There is a lot of eternal conflict that children go through when their parents get divorced. This was also greatly discussed in the Divorce School For Kids by ABC video. Children feel torn as they don't want to favor a parent, yet parents use their kids against each other. Some children are so hurt by the divorce that they don't want any half-siblings because they are afraid of being replaced. The fact that parents think that they are benefiting their children by divorcing are only fooling themselves. They are hurting, and in some sense of the word, destroying their kids. Children want their parents to stay together and in Elder Oaks (2007) words, "they should be best friends, kind and considerate, sensitive to each other’s needs, always seeking to make each other happy. They should be partners in family finances, working together to regulate their desires for temporal things." (para 20)

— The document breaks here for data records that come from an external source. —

Lemma fmul_const_at_scale m e C ec :
  full_constant C → Zdigits2 (Z.pos m) + e + ec ≤ 0 →
  ∃ t, at_scale (Z.pos m * Z.pos C) (2 ^ (- ec - e)) t
    ∧ has_value (fmul (S754_finite false m e) (S754_finite false C ec))
        (rnd_Z (Z.pos m * Z.pos C * 2 ^ t) (2 ^ (- ec - e))) t.
Proof.
  intros [HC1 HC2] Hsmall.
  unfold fmul, SFmul. simpl xorb. rewrite binary_round_aux_exact by lia.
  rewrite Pos2Z.inj_mul.
  set (a := Z.pos m * Z.pos C).
  pose proof (Zdigits2_bounds (Z.pos m) ltac:(lia)) as [Hlo Hhi].
  set (d := Zdigits2 (Z.pos m)) in *.
  assert (Hd : 1 ≤ d) by (unfold d; simpl; lia).
  assert (Ha : 0 < a) by (unfold a; lia).
  assert (Hda : d + 52 ≤ Zdigits2 a ≤ d + 53).
  { split.
    - assert (Hp : 2 ^ (d + 51) ≤ a);
        [|pose proof (Zdigits2_gt a (d + 51) ltac:(lia) Hp); lia].
      replace (d + 51) with (d - 1 + 52) by lia. rewrite Z.pow_add_r by lia.
      unfold a.
      assert (0 < 2 ^ (d - 1)) by (apply Z.pow_pos_nonneg; lia).
      transitivity (Z.pos m * 2 ^ 52).
      + apply Z.mul_le_mono_nonneg_r; lia.
      + apply Z.mul_le_mono_nonneg_l; lia.
    - apply Zdigits2_le; [lia|lia|]. rewrite Z.pow_add_r by lia.
      unfold a.
      assert (0 < 2 ^ d) by (apply Z.pow_pos_nonneg; lia).
      apply Z.mul_lt_mono_nonneg; lia. }
  destruct (round_model_at_scale a 1 (e + ec)) as [Hsc Hval].
  - lia.
  - lia.
  - rewrite Z.div_1_r, fexp_eq. lia.
  - rewrite Z.div_1_r, fexp_eq. lia.
  - rewrite Z.div_1_r in Hsc, Hval.
    replace (- (e + ec)) with (- ec - e) in Hsc, Hval by lia.
    rewrite Z.mul_1_l in Hsc, Hval.
    eexists. split; [exact Hsc|exact Hval].
Qed.

(** Multiplying by a positive constant of full precision is monotone on the
    non-negative floats below [2^B], roundings included. *)
Lemma fmul_const_mono C ec B q1 q2 :
  full_constant C → 0 ≤ B → 2 * B ≤ - ec →
  Small B q1 → Small B q2 → (SF2Q q1 <= SF2Q q2)%Q →
  (SF2Q (fmul q1 (S754_finite false C ec)) <= SF2Q (fmul q2 (S754_finite false C ec)))%Q.
Proof.
  intros HC HB Hec H1 H2 Hle.
  destruct q1 as [s1| | |s1 m1 e1]; simpl in H1; try contradiction.
  - subst s1.
    change (fmul (S754_zero false) (S754_finite false C ec)) with (S754_zero false).
    destruct q2 as [s2| | |s2 m2 e2]; simpl in H2; try contradiction.
    + subst s2. apply Qle_refl.
    + destruct H2 as [-> H2].
      destruct (fmul_const_at_scale m2 e2 C ec HC ltac:(simpl Zdigits2; lia)) as (t & Hsc & Hval).
      rewrite (has_value_SF2Q _ _ t (at_scale_t _ _ _ Hsc) Hval).
      unfold Qle. simpl. rewrite Z.mul_1_r. exact (has_value_nonneg _ _ _ Hval).
  - destruct H1 as [-> H1].
    destruct q2 as [s2| | |s2 m2 e2]; simpl in H2; try contradiction.
    + exfalso. pose proof (SF2Q_finite_pos m1 e1) as Hpos.
      simpl SF2Q at 2 in Hle. apply (Qlt_not_le _ _ Hpos). exact Hle.
    + destruct H2 as [-> H2].
      destruct (fmul_const_at_scale m1 e1 C ec HC ltac:(simpl Zdigits2; lia)) as (t1 & Hsc1 & Hval1).
      destruct (fmul_const_at_scale m2 e2 C ec HC ltac:(simpl Zdigits2; lia)) as (t2 & Hsc2 & Hval2).
      apply (has_value_le _ _ t1 _ _ t2 (at_scale_t _ _ _ Hsc1) (at_scale_t _ _ _ Hsc2)
               Hval1 Hval2).
      assert (Hd1 : 1 ≤ Zdigits2 (Z.pos m1)) by (simpl; lia).
      assert (Hd2 : 1 ≤ Zdigits2 (Z.pos m2)) by (simpl; lia).
      assert (P1 : 0 < 2 ^ (- ec - e1)) by (apply Z.pow_pos_nonneg; lia).
      assert (P2 : 0 < 2 ^ (- ec - e2)) by (apply Z.pow_pos_nonneg; lia).
      apply rounded_mono; try assumption; try lia.
      pose proof (SF2Q_le_cross_at (- ec) m1 e1 m2 e2 ltac:(lia) ltac:(lia) ltac:(lia) Hle)
        as Hc.
      replace (Z.pos m1 * Z.pos C * 2 ^ (- ec - e2))
        with (Z.pos m1 * 2 ^ (- ec - e2) * Z.pos C) by ring.
      replace (Z.pos m2 * Z.pos C * 2 ^ (- ec - e1))
        with (Z.pos m2 * 2 ^ (- ec - e1) * Z.pos C) by ring.
      apply Z.mul_le_mono_nonneg_r; lia.
Qed.

(** Rounding an integer significand keeps the result between two integer
    bounds of the value. *)
Lemma binary_round_between m e lo hi :
  e ≤ 0 → Zdigits2 (Z.pos m) + e ≤ 53 →
  lo * 2 ^ (- e) ≤ Z.pos m → Z.pos m ≤ hi * 2 ^ (- e) →
  ∃ r t, has_value (binary_round prec emax false m e) r t
    ∧ 0 ≤ t ∧ lo * 2 ^ t ≤ r ∧ r ≤ hi * 2 ^ t.
Proof.
  intros He Hd Hlo Hhi. unfold binary_round.
  destruct (shl_align_spec m e (fexp prec emax (Z.pos (digits2_pos m) + e))) as [Hf Hs].
  change (Z.pos (digits2_pos m)) with (Zdigits2 (Z.pos m)) in *.
  set (F := fexp prec emax (Zdigits2 (Z.pos m) + e)) in *.
  destruct (shl_align m e F) as [mz ez]. simpl in Hf, Hs.
  set (u := Z.max 0 (e - F)) in *.
  assert (Hu : 0 ≤ u) by (unfold u; lia).
  assert (HF : F = Z.max (Zdigits2 (Z.pos m) + e - 53) (-1074)) by apply fexp_eq.
  rewrite binary_round_aux_exact by lia.
  assert (Hdz : Zdigits2 (Z.pos mz) + ez = Zdigits2 (Z.pos m) + e).
  { rewrite Hf, Hs, Zdigits2_shift by lia. lia. }
  destruct (round_model_at_scale (Z.pos mz) 1 ez) as [_ Hval].
  - lia.
  - lia.
  - rewrite Z.div_1_r, Hdz. fold F. unfold u in Hs. lia.
  - rewrite Z.div_1_r, Hdz. fold F. lia.
  - rewrite Z.div_1_r, Hdz in Hval. fold F in Hval. rewrite Z.mul_1_l in Hval.
    assert (Pu : 0 < 2 ^ u) by (apply Z.pow_pos_nonneg; lia).
    assert (Pt : 0 < 2 ^ (- F)) by (apply Z.pow_pos_nonneg; lia).
    assert (Pz : 0 < 2 ^ (- ez)) by (apply Z.pow_pos_nonneg; lia).
    assert (Hz : 2 ^ (- ez) = 2 ^ (- e) * 2 ^ u).
    { rewrite <- Z.pow_add_r by lia. f_equal. lia. }
    eexists _, (- F). split; [exact Hval|]. split; [lia|]. split.
    + apply rnd_Z_ge_int; [lia|]. rewrite Hf, Hz.
      replace (lo * 2 ^ (- F) * (2 ^ (- e) * 2 ^ u))
        with (lo * 2 ^ (- e) * (2 ^ u * 2 ^ (- F))) by ring.
      replace (Z.pos m * 2 ^ u * 2 ^ (- F)) with (Z.pos m * (2 ^ u * 2 ^ (- F))) by ring.
      apply Z.mul_le_mono_nonneg_r; lia.
    + apply rnd_Z_le_int; [lia|]. rewrite Hf, Hz.
      replace (hi * 2 ^ (- F) * (2 ^ (- e) * 2 ^ u))
        with (hi * 2 ^ (- e) * (2 ^ u * 2 ^ (- F))) by ring.
      replace (Z.pos m * 2 ^ u * 2 ^ (- F)) with (Z.pos m * (2 ^ u * 2 ^ (- F))) by ring.
      apply Z.mul_le_mono_nonneg_r; lia.
Qed.

(** The integer part of a float that lies between two integers. *)
Lemma py_int_between f r t lo hi :
  has_value f r t → 0 ≤ t → lo * 2 ^ t ≤ r → r ≤ hi * 2 ^ t →
  ∃ z, py_int f = Ok z ∧ lo ≤ z ∧ z ≤ hi.
Proof.
  intros Hval Ht Hlo Hhi.
  assert (Pt : 0 < 2 ^ t) by (apply Z.pow_pos_nonneg; lia).
  assert (Hfin : is_finite f = true ∧ nonneg f = true).
  { destruct f as [s|s| |s m e]; simpl in Hval; try contradiction.
    - destruct Hval as [-> _]. split; reflexivity.
    - destruct Hval as [-> _]. split; reflexivity. }
  destruct Hfin as [Hfin Hnn].
  exists (Qfloor (SF2Q f)). split; [apply py_int_Qfloor; assumption|].
  rewrite (Qfloor_comp _ _ (has_value_SF2Q f r t Ht Hval)).
  unfold Qfloor. rewrite Z2Pos.id by lia. split.
  - apply Z.div_le_lower_bound; lia.
  - apply Z.div_le_upper_bound; [lia|]. lia.
Qed.

Lemma full_f2 : full_constant 4503599627370496.
Proof. unfold full_constant. lia. Qed.

Lemma full_f30 : full_constant 8444249301319680.
Proof. unfold full_constant. lia. Qed.

(** Twice a non-negative float below 16 is at most 32. *)
Lemma double_at_most_32 x : Small 4 x → (SF2Q (fmul x f2) <= inject_Z 32)%Q.
Proof.
  intros Hx. destruct x as [s| | |s m e]; simpl in Hx; try contradiction.
  - subst s. vm_compute. discriminate.
  - destruct Hx as [-> Hx].
    change (Z.pos (digits2_pos m)) with (Zdigits2 (Z.pos m)) in Hx.
    change f2 with (S754_finite false 4503599627370496 (-51)).
    destruct (fmul_const_at_scale m e 4503599627370496 (-51) full_f2 ltac:(lia))
      as (t & Hsc & Hval).
    pose proof (at_scale_t _ _ _ Hsc) as Ht.
    rewrite (has_value_SF2Q _ _ t Ht Hval).
    assert (Pt : 0 < 2 ^ t) by (apply Z.pow_pos_nonneg; lia).
    unfold Qle. simpl Qnum. simpl Qden. rewrite Z2Pos.id by lia. rewrite Z.mul_1_r.
    assert (Hd : 1 ≤ Zdigits2 (Z.pos m)) by (simpl; lia).
    destruct (Zdigits2_bounds (Z.pos m) ltac:(lia)) as [_ Hhi].
    assert (Pe : 0 < 2 ^ (- -51 - e)) by (apply Z.pow_pos_nonneg; lia).
    apply rnd_Z_le_int; [exact Pe|].
    replace (- -51 - e) with (47 + (4 - e)) by lia. rewrite Z.pow_add_r by lia.
    assert (Hm : Z.pos m ≤ 2 ^ (4 - e)).
    { assert (2 ^ Zdigits2 (Z.pos m) ≤ 2 ^ (4 - e)) by (apply Z.pow_le_mono_r; lia). lia. }
    change (2 ^ 47) with 140737488355328.
    assert (Z.pos m * 4503599627370496 * 2 ^ t ≤ 2 ^ (4 - e) * 4503599627370496 * 2 ^ t).
    { apply Z.mul_le_mono_nonneg_r; [lia|]. apply Z.mul_le_mono_nonneg_r; lia. }
    lia.
Qed.

(** [3 + y] for a float [0 <= y <= hi]: its integer part lies in 3..3+hi. *)
Lemma fadd_f3_between y hi :
  Small 7 y → 0 ≤ hi → 3 + hi < 64 → (SF2Q y <= inject_Z hi)%Q →
  ∃ raw, py_int (fadd f3 y) = Ok raw ∧ 3 ≤ raw ∧ raw ≤ 3 + hi.
Proof.
  intros Hy Hhi0 Hhi Hle. destruct y as [s| | |s my ey]; simpl in Hy; try contradiction.
  - exists 3. split; [reflexivity|lia].
  - destruct Hy as [-> Hy].
    change (Z.pos (digits2_pos my)) with (Zdigits2 (Z.pos my)) in Hy.
    assert (Hd : 1 ≤ Zdigits2 (Z.pos my)) by (simpl; lia).
    set (T := Z.max 0 (- ey)).
    rewrite (SF2Q_scaled my ey T ltac:(lia) ltac:(lia)) in Hle.
    assert (PT : 0 < 2 ^ T) by (apply Z.pow_pos_nonneg; lia).
    unfold Qle in Hle. simpl Qnum in Hle. simpl Qden in Hle.
    rewrite Z2Pos.id, Z.mul_1_r in Hle by lia.
    change f3 with (S754_finite false 6755399441055744 (-51)).
    unfold fadd, SFadd. simpl cond_Zopp.
    destruct (shl_align_spec 6755399441055744 (-51) (Z.min (-51) ey)) as [Hfx _].
    destruct (shl_align_spec my ey (Z.min (-51) ey)) as [Hfy _].
    set (ez := Z.min (-51) ey) in *.
    set (ax := fst (shl_align 6755399441055744 (-51) ez)) in *.
    set (ay := fst (shl_align my ey ez)) in *.
    change (Z.pos ax + Z.pos ay) with (Z.pos (ax + ay)). simpl binary_normalize.
    rewrite !Z.max_r in Hfx, Hfy by lia.
    assert (P1 : 0 < 2 ^ (-51 - ez)) by (apply Z.pow_pos_nonneg; lia).
    assert (P2 : 0 < 2 ^ (- ez - T)) by (apply Z.pow_pos_nonneg; lia).
    assert (P3 : 0 < 2 ^ (- ez)) by (apply Z.pow_pos_nonneg; lia).
    assert (Hz : 2 ^ (- ez) = 2 ^ 51 * 2 ^ (-51 - ez)).
    { rewrite <- Z.pow_add_r by lia. f_equal. lia. }
    assert (Hx3 : Z.pos ax = 3 * 2 ^ (- ez)).
    { rewrite Hfx, Hz. change (2 ^ 51) with 2251799813685248. lia. }
    assert (Hy3 : Z.pos ay ≤ hi * 2 ^ (- ez)).
    { rewrite Hfy.
      assert (E1 : 2 ^ (ey - ez) = 2 ^ (ey + T) * 2 ^ (- ez - T)).
      { rewrite <- Z.pow_add_r by lia. f_equal. lia. }
      assert (E2 : 2 ^ (- ez) = 2 ^ T * 2 ^ (- ez - T)).
      { rewrite <- Z.pow_add_r by lia. f_equal. lia. }
      rewrite E1, E2, !Z.mul_assoc.
      apply Z.mul_le_mono_nonneg_r; lia. }
    destruct (binary_round_between (ax + ay) ez 3 (3 + hi))
      as (r & t & Hval & Ht & Hlo & Hup).
    + lia.
    + rewrite Pos2Z.inj_add.
      assert (Hlt : Z.pos ax + Z.pos ay < 2 ^ (6 - ez)).
      { replace (6 - ez) with (6 + - ez) by lia. rewrite Z.pow_add_r by lia.
        change (2 ^ 6) with 64.
        assert ((3 + hi) * 2 ^ (- ez) < 64 * 2 ^ (- ez))
          by (apply Z.mul_lt_mono_pos_r; lia).
        lia. }
      pose proof (Zdigits2_le (Z.pos ax + Z.pos ay) (6 - ez) ltac:(lia) ltac:(lia) Hlt).
      lia.
    + rewrite Pos2Z.inj_add. lia.
    + rewrite Pos2Z.inj_add. lia.
    + exact (py_int_between _ r t 3 (3 + hi) Hval Ht Hlo Hup).
Qed.

(** * Facts about the script *)

Section ScriptFacts.

Context `{Imaging} `{Random} `{Storage}.

Lemma with_draws_same w : with_draws w (draws w) = w.
Proof. destruct w; reflexivity. Qed.

Lemma bind_ok {A B : Type} (m : M A) (k : A → M B) w a w' :
  m w = (Ok a, w') → (a ← m; k a) w = k a w'.
Proof. intros Hm. unfold mbind, M_bind. rewrite Hm. reflexivity. Qed.

Lemma bind_lift_ok {A B : Type} (r : result A) (k : A → M B) w a :
  r = Ok a → (a ← lift r; k a) w = k a w.
Proof. intros ->. reflexivity. Qed.

Lemma noise_pixel_spec intensity k img x y w :
  in_bounds (width img) (height img) x y = true →
  noise_bound intensity = Ok k → 0 ≤ k →
  ∃ img', noise_pixel intensity x img y w = (Ok img', with_draws w (S (draws w)))
    ∧ width img' = width img ∧ height img' = height img
    ∧ ∀ x' y', pixel_at img' x' y' =
        if (x' =? x) && (y' =? y)
        then noisy (pixel_at img x y) (randint_at (draws w) (- k) k)
        else pixel_at img x' y'.
Proof.
  intros Hin Hk Hk0. unfold noise_pixel, getpixel, putpixel. rewrite Hin, Hk.
  destruct (pixel_at img x y) as [[r g] b] eqn:Hp.
  unfold lift, mbind, M_bind, randint. simpl.
  destruct (Z.ltb_spec k (- k)); [lia|].
  eexists. split; [reflexivity|]. simpl. split; [reflexivity|]. split; [reflexivity|].
  intros x' y'. reflexivity.
Qed.


Lemma with_draws_twice w d d' : with_draws (with_draws w d) d' = with_draws w d'.
Proof. reflexivity. Qed.

Lemma noise_column intensity k x (n : nat) : ∀ y0 img w,
  noise_bound intensity = Ok k → 0 ≤ k →
  0 ≤ x < width img → 0 ≤ y0 → y0 + Z.of_nat n ≤ height img →
  ∃ img', for_M (noise_pixel intensity x) (seqZ y0 (Z.of_nat n)) img w
            = (Ok img', with_draws w (draws w + n))
    ∧ width img' = width img ∧ height img' = height img
    ∧ ∀ x' y', pixel_at img' x' y' =
        if (x' =? x) && (y0 <=? y') && (y' <? y0 + Z.of_nat n)
        then noisy (pixel_at img x' y')
               (randint_at (draws w + Z.to_nat (y' - y0)) (- k) k)
        else pixel_at img x' y'.
Proof.
  induction n as [|n IH]; intros y0 img w Hk Hk0 Hx Hy0 Hh.
  - exists img. simpl. rewrite Nat.add_0_r, with_draws_same.
    split; [reflexivity|]. split; [reflexivity|]. split; [reflexivity|].
    intros x' y'. destruct (x' =? x), (Z.leb_spec y0 y'), (Z.ltb_spec y' (y0 + Z.of_nat 0));
      simpl; try reflexivity; lia.
  - rewrite seqZ_cons by lia. simpl for_M.
    assert (Hin : in_bounds (width img) (height img) x y0 = true).
    { unfold in_bounds. repeat (apply andb_true_intro; split);
        first [apply Z.leb_le|apply Z.ltb_lt]; lia. }
    destruct (noise_pixel_spec intensity k img x y0 w Hin Hk Hk0)
      as (img1 & Hrun1 & Hw1 & Hh1 & Hp1).
    rewrite (bind_ok _ _ _ _ _ Hrun1).
    replace (Z.pred (Z.of_nat (S n))) with (Z.of_nat n) by lia.
    destruct (IH (Z.succ y0) img1 (with_draws w (S (draws w))) Hk Hk0)
      as (img2 & Hrun2 & Hw2 & Hh2 & Hp2); try lia.
    exists img2. rewrite Hrun2. simpl draws. rewrite with_draws_twice.
    split; [f_equal; f_equal; lia|]. split; [congruence|]. split; [congruence|].
    intros x' y'. rewrite Hp2, !Hp1.
    destruct (Z.eqb_spec x' x) as [->|Hne]; simpl.
    + destruct (Z.eqb_spec y' y0) as [->|Hney].
      * destruct (Z.leb_spec (Z.succ y0) y0); [lia|]. simpl.
        destruct (Z.leb_spec y0 y0); [|lia]. destruct (Z.ltb_spec y0 (y0 + Z.of_nat (S n))); [|lia].
        simpl. rewrite Z.sub_diag. simpl. rewrite Nat.add_0_r. reflexivity.
      * destruct (Z.leb_spec (Z.succ y0) y'), (Z.leb_spec y0 y'),
          (Z.ltb_spec y' (Z.succ y0 + Z.of_nat n)), (Z.ltb_spec y' (y0 + Z.of_nat (S n)));
          simpl; try reflexivity; try lia.
        f_equal. f_equal. lia.
    + reflexivity.
Qed.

I had two aunts go through divorce. One went through divorce about five times. Her daughter refuses to marry now because of the example that she has seen from her mom. She actually had a very difficult childhood growing up as she didn't get along with any of her step-dad's and they belittled her. My cousin had to turn to my grandparents and they became the parents that she needed because her mom put her relationships before my cousin and wasn't there for her at all. My other aunt has only divorced once, and that is because her ex-husband asked her for one because he was having an affair and wanted to be with the other woman. My cousins didn't blame themselves, but it still tore them apart to see their parents divorcing. It was really hard for them to no longer have both parents with each other and to not have their dad come home. Parents need to do their best to make things work, figure things out, so that their children don't get hurt.